──────── GIVEN ENTRIES ────────
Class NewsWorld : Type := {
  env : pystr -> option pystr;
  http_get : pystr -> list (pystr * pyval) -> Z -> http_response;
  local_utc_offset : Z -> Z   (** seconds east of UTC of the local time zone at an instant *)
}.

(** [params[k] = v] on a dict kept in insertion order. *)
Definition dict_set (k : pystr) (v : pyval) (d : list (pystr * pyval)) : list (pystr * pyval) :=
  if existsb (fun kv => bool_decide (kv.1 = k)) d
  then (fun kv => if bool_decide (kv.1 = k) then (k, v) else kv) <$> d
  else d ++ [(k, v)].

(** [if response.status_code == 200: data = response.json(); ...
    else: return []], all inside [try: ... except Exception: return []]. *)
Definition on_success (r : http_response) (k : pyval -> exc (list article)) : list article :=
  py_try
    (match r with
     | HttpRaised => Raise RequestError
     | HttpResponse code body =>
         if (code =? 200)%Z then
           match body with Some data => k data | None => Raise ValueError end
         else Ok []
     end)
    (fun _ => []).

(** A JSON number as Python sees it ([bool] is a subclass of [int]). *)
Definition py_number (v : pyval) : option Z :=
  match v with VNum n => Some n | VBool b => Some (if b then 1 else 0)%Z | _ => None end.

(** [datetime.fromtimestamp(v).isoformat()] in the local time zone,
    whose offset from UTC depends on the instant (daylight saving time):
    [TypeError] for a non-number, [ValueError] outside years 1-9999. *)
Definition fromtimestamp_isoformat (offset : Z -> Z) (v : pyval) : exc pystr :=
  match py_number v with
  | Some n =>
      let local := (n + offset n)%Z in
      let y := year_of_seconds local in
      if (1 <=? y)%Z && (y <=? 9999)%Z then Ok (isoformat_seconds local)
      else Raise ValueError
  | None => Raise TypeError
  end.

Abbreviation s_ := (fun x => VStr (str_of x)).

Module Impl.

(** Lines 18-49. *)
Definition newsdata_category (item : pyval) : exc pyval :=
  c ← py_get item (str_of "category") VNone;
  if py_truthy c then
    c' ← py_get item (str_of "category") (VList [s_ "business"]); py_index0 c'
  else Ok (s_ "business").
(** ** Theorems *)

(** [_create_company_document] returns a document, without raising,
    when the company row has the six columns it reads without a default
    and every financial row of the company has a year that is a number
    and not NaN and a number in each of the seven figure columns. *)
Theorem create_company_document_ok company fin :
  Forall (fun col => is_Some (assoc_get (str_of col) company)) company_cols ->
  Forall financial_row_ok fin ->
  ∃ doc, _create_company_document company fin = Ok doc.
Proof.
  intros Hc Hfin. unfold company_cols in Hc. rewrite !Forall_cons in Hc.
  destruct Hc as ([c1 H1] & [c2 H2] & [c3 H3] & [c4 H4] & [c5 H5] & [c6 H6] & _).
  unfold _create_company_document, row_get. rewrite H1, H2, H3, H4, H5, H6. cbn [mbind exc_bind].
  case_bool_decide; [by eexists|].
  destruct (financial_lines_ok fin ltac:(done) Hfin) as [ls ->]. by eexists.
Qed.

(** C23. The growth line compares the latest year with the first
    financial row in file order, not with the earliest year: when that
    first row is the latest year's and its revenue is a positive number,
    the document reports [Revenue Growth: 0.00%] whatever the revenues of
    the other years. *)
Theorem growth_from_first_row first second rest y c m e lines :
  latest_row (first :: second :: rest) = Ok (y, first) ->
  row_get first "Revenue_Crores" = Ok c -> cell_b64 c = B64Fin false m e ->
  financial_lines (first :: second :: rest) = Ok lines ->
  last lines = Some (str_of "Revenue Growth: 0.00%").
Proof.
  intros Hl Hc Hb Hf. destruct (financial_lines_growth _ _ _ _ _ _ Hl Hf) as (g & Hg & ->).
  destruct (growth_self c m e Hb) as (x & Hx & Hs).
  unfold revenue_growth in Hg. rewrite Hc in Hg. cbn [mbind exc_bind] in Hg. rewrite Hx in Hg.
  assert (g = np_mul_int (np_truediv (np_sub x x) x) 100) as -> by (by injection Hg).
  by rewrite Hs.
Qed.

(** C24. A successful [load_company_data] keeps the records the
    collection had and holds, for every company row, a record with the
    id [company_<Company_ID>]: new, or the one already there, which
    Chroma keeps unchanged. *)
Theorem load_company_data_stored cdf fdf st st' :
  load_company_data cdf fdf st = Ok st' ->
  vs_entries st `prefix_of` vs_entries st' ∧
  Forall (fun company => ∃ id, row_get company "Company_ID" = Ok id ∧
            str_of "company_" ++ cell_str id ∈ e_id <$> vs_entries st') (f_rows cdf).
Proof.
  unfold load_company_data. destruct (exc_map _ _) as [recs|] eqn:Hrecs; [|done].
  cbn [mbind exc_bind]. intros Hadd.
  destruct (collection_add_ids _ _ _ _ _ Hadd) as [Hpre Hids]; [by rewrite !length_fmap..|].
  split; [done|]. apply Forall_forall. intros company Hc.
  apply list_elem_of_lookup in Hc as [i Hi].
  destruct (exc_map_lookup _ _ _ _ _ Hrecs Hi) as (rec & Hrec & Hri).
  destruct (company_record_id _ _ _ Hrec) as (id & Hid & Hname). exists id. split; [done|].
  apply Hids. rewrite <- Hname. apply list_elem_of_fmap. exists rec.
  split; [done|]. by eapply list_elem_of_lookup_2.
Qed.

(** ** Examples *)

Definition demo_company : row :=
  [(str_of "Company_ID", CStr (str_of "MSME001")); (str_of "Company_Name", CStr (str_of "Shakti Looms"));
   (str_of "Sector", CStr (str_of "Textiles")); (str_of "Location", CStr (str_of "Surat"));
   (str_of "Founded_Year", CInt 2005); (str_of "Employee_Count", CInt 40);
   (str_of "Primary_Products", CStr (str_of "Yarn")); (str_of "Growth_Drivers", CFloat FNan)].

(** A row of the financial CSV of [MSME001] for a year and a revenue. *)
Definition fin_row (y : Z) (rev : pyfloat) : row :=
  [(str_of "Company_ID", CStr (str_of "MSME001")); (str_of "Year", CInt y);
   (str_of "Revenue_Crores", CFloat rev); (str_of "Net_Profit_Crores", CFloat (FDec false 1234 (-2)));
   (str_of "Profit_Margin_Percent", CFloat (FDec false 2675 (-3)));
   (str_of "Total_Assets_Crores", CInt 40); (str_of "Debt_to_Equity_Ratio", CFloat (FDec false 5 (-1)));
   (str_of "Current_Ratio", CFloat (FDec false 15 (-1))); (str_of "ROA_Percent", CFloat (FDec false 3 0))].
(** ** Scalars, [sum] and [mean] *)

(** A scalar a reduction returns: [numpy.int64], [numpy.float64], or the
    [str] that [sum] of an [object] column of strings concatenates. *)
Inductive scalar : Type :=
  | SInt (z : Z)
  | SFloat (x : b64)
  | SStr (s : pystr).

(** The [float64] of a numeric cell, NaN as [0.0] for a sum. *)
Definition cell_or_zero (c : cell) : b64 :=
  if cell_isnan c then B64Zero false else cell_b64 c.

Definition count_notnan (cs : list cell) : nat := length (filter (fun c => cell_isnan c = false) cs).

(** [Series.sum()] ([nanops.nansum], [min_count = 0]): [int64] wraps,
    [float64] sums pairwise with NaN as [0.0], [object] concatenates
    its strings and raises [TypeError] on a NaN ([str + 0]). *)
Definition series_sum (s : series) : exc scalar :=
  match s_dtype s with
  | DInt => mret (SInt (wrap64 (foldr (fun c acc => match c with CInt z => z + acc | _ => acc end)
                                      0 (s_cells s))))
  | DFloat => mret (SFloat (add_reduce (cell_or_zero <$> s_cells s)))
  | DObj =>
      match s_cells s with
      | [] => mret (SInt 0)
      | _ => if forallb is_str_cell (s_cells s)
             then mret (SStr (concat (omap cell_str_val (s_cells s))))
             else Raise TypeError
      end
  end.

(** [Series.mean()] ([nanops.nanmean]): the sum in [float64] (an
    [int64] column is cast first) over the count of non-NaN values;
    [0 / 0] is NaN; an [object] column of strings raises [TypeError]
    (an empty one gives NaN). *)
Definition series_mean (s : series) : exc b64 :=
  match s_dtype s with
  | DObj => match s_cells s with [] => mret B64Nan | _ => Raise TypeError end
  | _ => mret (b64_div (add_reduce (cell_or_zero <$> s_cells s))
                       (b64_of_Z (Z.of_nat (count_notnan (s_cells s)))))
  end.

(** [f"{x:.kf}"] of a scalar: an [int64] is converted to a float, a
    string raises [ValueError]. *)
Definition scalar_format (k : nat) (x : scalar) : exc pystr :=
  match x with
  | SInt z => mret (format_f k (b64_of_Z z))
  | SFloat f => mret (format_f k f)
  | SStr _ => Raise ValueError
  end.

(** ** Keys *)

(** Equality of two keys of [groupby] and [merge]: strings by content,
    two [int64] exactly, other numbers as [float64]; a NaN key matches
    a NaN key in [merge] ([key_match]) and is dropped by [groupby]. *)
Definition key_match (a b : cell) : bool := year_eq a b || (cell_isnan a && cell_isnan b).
────────
* **WHAT THE EXERCISE ASKS**
After locating the line holding "destruct (exc_map_lookup _" above, output exactly that line and every line after it through the line holding "if cell_isnan c". Include nothing else.

* **REPLY**
  destruct (exc_map_lookup _ _ _ _ _ Hrecs Hi) as (rec & Hrec & Hri).
  destruct (company_record_id _ _ _ Hrec) as (id & Hid & Hname). exists id. split; [done|].
  apply Hids. rewrite <- Hname. apply list_elem_of_fmap. exists rec.
  split; [done|]. by eapply list_elem_of_lookup_2.
Qed.

(** ** Examples *)

Definition demo_company : row :=
  [(str_of "Company_ID", CStr (str_of "MSME001")); (str_of "Company_Name", CStr (str_of "Shakti Looms"));
   (str_of "Sector", CStr (str_of "Textiles")); (str_of "Location", CStr (str_of "Surat"));
   (str_of "Founded_Year", CInt 2005); (str_of "Employee_Count", CInt 40);
   (str_of "Primary_Products", CStr (str_of "Yarn")); (str_of "Growth_Drivers", CFloat FNan)].

(** A row of the financial CSV of [MSME001] for a year and a revenue. *)
Definition fin_row (y : Z) (rev : pyfloat) : row :=
  [(str_of "Company_ID", CStr (str_of "MSME001")); (str_of "Year", CInt y);
   (str_of "Revenue_Crores", CFloat rev); (str_of "Net_Profit_Crores", CFloat (FDec false 1234 (-2)));
   (str_of "Profit_Margin_Percent", CFloat (FDec false 2675 (-3)));
   (str_of "Total_Assets_Crores", CInt 40); (str_of "Debt_to_Equity_Ratio", CFloat (FDec false 5 (-1)));
   (str_of "Current_Ratio", CFloat (FDec false 15 (-1))); (str_of "ROA_Percent", CFloat (FDec false 3 0))].
(** ** Scalars, [sum] and [mean] *)

(** A scalar a reduction returns: [numpy.int64], [numpy.float64], or the
    [str] that [sum] of an [object] column of strings concatenates. *)
Inductive scalar : Type :=
  | SInt (z : Z)
  | SFloat (x : b64)
  | SStr (s : pystr).

(** The [float64] of a numeric cell, NaN as [0.0] for a sum. *)
Definition cell_or_zero (c : cell) : b64 :=
  if cell_isnan c then B64Zero false else cell_b64 c.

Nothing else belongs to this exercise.